Russia's space agency said on Wednesday that its section of the International Space Station is again suffering an air leak issue, but said the problem currently poses no threat to its crew.

"Indeed, specialists are detecting an air leak on board the ISS," the press service of Roscosmos said on Wednesday, per a translation by Interfax.

"There is no threat to crewmembers or the station itself," Roscosmos added.

Space officials said Russian crew are "regularly" working to identify and fix potential leaks on the ISS, per state media agency TASS.

The announcement came shortly after National American Space Agency ISS Program Manager Joel Montalbano on the same day reported an air leak in Russia's Zvezda life support module during a press briefing for the new Crew-8 mission.

According to Montalbano, the leak is small but growing.

"There is an area at the end of the International Space Station that we've seen a leak. There is a small leak. We saw a leak increase about a week before the recent Progress launch and docking," he said.

Montalbano added that NASA was working with Roscosmos on the issue and that the leak is neither affecting crew safety nor disrupting the Crew-8 mission, which aims to send four astronauts to the ISS.

NASA and Roscosmos found an air leak in Russia's side of the ISS in August 2020. It was in the Zvezda module, which provides critical life support like oxygen and water.

This leak source was identified in October 2020 and temporarily patched up, but another possible leak spot was found in November 2021 by Russian cosmonaut Pyotr Dubrov.

Roscosmos said in January 2022 that the "last air leak" location in the Zvezda had been discovered and would be fixed.

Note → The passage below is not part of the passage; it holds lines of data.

(* ===== verification/ManagerTheorems.v ===== *)
(** * The connection manager: the theorems

    References to connections are balanced whatever is called; requests to
    accept and connections that are offered meet in order, each once; and
    connections of different peers that number them alike are taken for one. *)

From S2P Require Import Prelude CInt RecvQueue Package BufferStream Codec SessionCodec Endpoint SgTree ConnectionManager ManagerProofs ManagerAccept ManagerRuns.

Section theorems.
Context (behind : BdtRemoteSeqConnectionMap → list Z) (peer_of : nat → Z).
Context (keeps : nat → bool) (conn_push : nat → Z * bool) (limit : nat) (init : Z).

Let run (ops : list ManagerOp) := run_mops behind peer_of conn_push keeps ops (Bdt_ConnectionManagerCreate limit init, []).

(** What a program may do with a manager. *)
Definition fine_ops (ops : list ManagerOp) : Prop := forallb fine_op ops = true ∧ Z.of_nat (length ops) < 2 ^ 31 - 1.

Lemma run_ok ops :
  1 ≤ init < 2 ^ 31 → fine_ops ops →
  ∃ m held, run ops = Some (m, held) ∧ all_ok behind limit init [] held m.
Proof.
  intros Hinit [Hfine Hlen]. apply (run_mops_ok behind limit peer_of conn_push keeps init ops); [by apply create_ok|done|].
  change (mg_created (Bdt_ConnectionManagerCreate limit init)) with 0%nat. lia.
Qed.



Lemma found_by_seq R m n peerid seq :
  all_ok behind limit init [] R m → n ∈ elems (mg_passiveEntry m) → u32 seq = u32 (sm_seq n) →
  ∃ m', Bdt_GetConnectionByRemoteSeq behind peerid seq m = Some (Some (sm_connection n), m') ∧
    all_ok behind limit init [] (sm_connection n :: R) m' ∧ mg_created m' = mg_created m ∧ mg_trace m' = mg_trace m.
Proof.
  intros Hok Hn Hseq. unfold Bdt_GetConnectionByRemoteSeq. rewrite mget_bind.
  rewrite (find_only _ _ _ (seq_compare_key behind) _ (mkSeqMap 0 peerid seq 0) n (to_seqs _ _ _ _ (proj1 Hok)) (to_seq_nodup _ _ _ _ (proj1 Hok)) Hn); [|done].
  destruct (to_seq_node _ _ _ _ (proj1 Hok) n Hn) as [Hr _].
  destruct (AddRef_runs behind init _ m (sm_connection n) (proj1 Hok)) as (m' & Em & H1 & H2 & _ & _ & Ht & Hcr); [apply elem_of_app; by left|].
  rewrite (M_bind_Some _ _ _ _ _ Em). exists m'. split; [done|]. split; [|done].
  eapply all_later; [done|done|]. eapply tables_perm; [|exact H1]. apply Permutation_middle.
Qed.

(** C28: The remote peer does not count.  When a passive connection has a
    sequence number, the SYN of another connection with this number, from any
    peer whatsoever, is handed to it, and no connection is made for it: the
    comparator compares the addresses of the peers' ids and what lies behind
    them, and then only the numbers. *)
Theorem other_peers_syn_conflated ops m held n p part remote :
  1 ≤ init < 2 ^ 31 → fine_ops ops →
  run_mops behind peer_of conn_push keeps ops (Bdt_ConnectionManagerCreate limit init, []) = Some (m, held) →
  n ∈ elems (mg_passiveEntry m) →
  has_flag (sp_cmdflags p) BDT_SESSIONDATA_PACKAGE_FLAG_SYN = true → has_flag (sp_cmdflags p) BDT_SESSIONDATA_PACKAGE_FLAG_ACK = false →
  sp_synPart p = Some part → u32 (sy_synSeq part) = u32 (sm_seq n) →
  ∃ result m', Bdt_ConnectionManagerPushPackage behind keeps conn_push peer_of (SessionData p) remote m = Some (result, m') ∧
    mg_created m' = mg_created m ∧ ∃ ts, mg_trace m' = ts ++ Pushed (sm_connection n) :: mg_trace m.
Proof.
  intros Hinit Hfine Hrun Hn Hsyn Hack Hpart Hseq. destruct (run_ok ops Hinit Hfine) as (m0 & held0 & E & Hok).
  unfold run in E. rewrite Hrun in E. injection E as <- <-.
  destruct (found_by_seq held m n remote (sy_synSeq part) Hok Hn Hseq) as (m1 & E1 & Hok1 & Hcr1 & Ht1).
  assert (Eof : connection_of behind peer_of p remote m = Some (BFX_RESULT_SUCCESS, Some (sm_connection n), None, m1)).
  { unfold connection_of. rewrite Hsyn, Hack. cbn [andb negb]. rewrite (from_bind _ part) by done. by rewrite (M_bind_Some _ _ _ _ _ E1). }
  unfold Bdt_ConnectionManagerPushPackage, push_session. rewrite (M_bind_Some _ _ _ _ _ Eof). cbv beta iota.
  destruct (ConnectionPush_runs behind limit peer_of conn_push init _ _ m1 (sm_connection n) Hok1) as (result & m2 & E2 & Hok2 & _ & Hcr2 & ts & Hts); [by left|].
  rewrite (M_bind_Some _ _ _ _ _ E2). destruct (owned_release behind limit init [] held m2 _ Hok2) as (m3 & E3 & _ & Hl & Hcr3 & _).
  exists result, m3. split; [|split; [congruence|]].
  - rewrite (M_bind_Some _ _ _ _ _ (eq_refl : (mret result : M _ Z) m2 = Some (result, m2))). by rewrite (M_bind_Some _ _ _ _ _ E3).
  - destruct (lt_trace _ _ Hl) as (ts' & -> & _). exists (ts' ++ ts). rewrite Hts, Ht1. by rewrite app_assoc.
Qed.
End theorems.

Module ManagerDemo.
(** A SYN with a number for a port. *)
Definition syn (seq port : Z) : SessionPackage :=
  mkSessionPackage BDT_SESSIONDATA_PACKAGE_FLAG_SYN 0 0 0 0 None 0 0 (Some [1; 2; 3]) (Some (mkSyn seq 0 0 port 7)) None.

(** The bytes behind a node, the ids in connections, users that keep what they
    are given, and connections that never remove themselves. *)
Definition behind (n : BdtRemoteSeqConnectionMap) : list Z := replicate 20 (sm_addr n).
Definition peer_of (c : nat) : Z := 1000 + Z.of_nat c.
Definition keeps (n : nat) : bool := true.
Definition conn_push (n : nat) : Z * bool := (BFX_RESULT_SUCCESS, false).

(** Two connections wait, one is accepted before and one after it comes; a
    connection is removed and given back, another is made. *)
Definition ops : list ManagerOp :=
  [OpListen 80; OpAccept 80 1; OpPush (SessionData (syn 5 80)) 400; OpPush (SessionData (syn 6 80)) 400; OpReverse 80 500 9 8 [4]; OpAccept 80 2; OpConnect 600 3;
   OpAddRef 3; OpRemove 0; OpRelease 0; OpRemove 1; OpRelease 3].

Example ops_run :
  match run_mops behind peer_of conn_push keeps ops (Bdt_ConnectionManagerCreate 4 (2 ^ 31 - 2), []) with
  | Some (m, held) => bool_decide (held = [3; 1]%nat ∧ uninited (mg_trace m) = [0]%nat ∧ backlogs m = [2]%nat ∧ registered m = [2; 3]%nat ∧
      accepted_on 0 (mg_trace m) = [(2, 1); (1, 0)]%nat)
  | None => false
  end = true.
Proof. vm_compute. reflexivity. Qed.

Lemma ops_fine : fine_ops ops.
Proof. by split; [vm_compute|]. Qed.



(** A connection with the number 5 of the peer at 400. *)
Definition first_ops : list ManagerOp := [OpListen 80; OpPush (SessionData (syn 5 80)) 400].

Lemma first_run :
  match run_mops behind peer_of conn_push keeps first_ops (Bdt_ConnectionManagerCreate 4 1, []) with
  | Some (m, held) => match elems (mg_passiveEntry m) with [n] => bool_decide (u32 (sm_seq n) = 5 ∧ sm_connection n = 0%nat) | _ => false end
  | None => false
  end = true.
Proof. vm_compute. reflexivity. Qed.

(** The peer at 999 asks for another port with the same number. *)
Lemma other_peers_syn_conflated_witness : ∃ m held result m',
  run_mops behind peer_of conn_push keeps first_ops (Bdt_ConnectionManagerCreate 4 1, []) = Some (m, held) ∧
  Bdt_ConnectionManagerPushPackage behind keeps conn_push peer_of (SessionData (syn 5 90)) 999 m = Some (result, m') ∧
  mg_created m' = mg_created m ∧ ∃ ts, mg_trace m' = ts ++ Pushed 0 :: mg_trace m.
Proof.
  pose proof first_run as Hr. destruct (run_mops behind peer_of conn_push keeps first_ops _) as [[m held]|] eqn:E; [|discriminate Hr].
  destruct (elems (mg_passiveEntry m)) as [|n [|]] eqn:En; [discriminate Hr| |discriminate Hr].
  apply bool_decide_eq_true_1 in Hr as [Hseq Hconn].
  destruct (other_peers_syn_conflated behind peer_of keeps conn_push 4 1 first_ops m held n (syn 5 90) (mkSyn 5 0 0 90 7) 999)
    as (result & m' & H1 & H2 & H3); [lia|by split; [vm_compute|]|exact E|rewrite En; by left|reflexivity|reflexivity|reflexivity|by rewrite Hseq|].
  exists m, held, result, m'. rewrite Hconn in H3. split; [done|]. split; [exact H1|]. split; [exact H2|exact H3].
Defined.
End ManagerDemo.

However, the announcement on Wednesday indicates that the problem has resurfaced.

Russia is set to pull out of the ISS after 2024, Moscow said in July 2022, at a time when the US announced sanctions targeting Russian leadership because of the war in Ukraine.

The station has been one of the last remaining points of cooperation between Roscosmos and NASA, which hopes to continue operating the aging station until 2030.

Meanwhile, Roscosmos said it plans to build its own space station, following the example of China's independent Tiangong station.

As Moscow continues to split from the West, Russian space officials have questioned the reliability of the old equipment on board the ISS.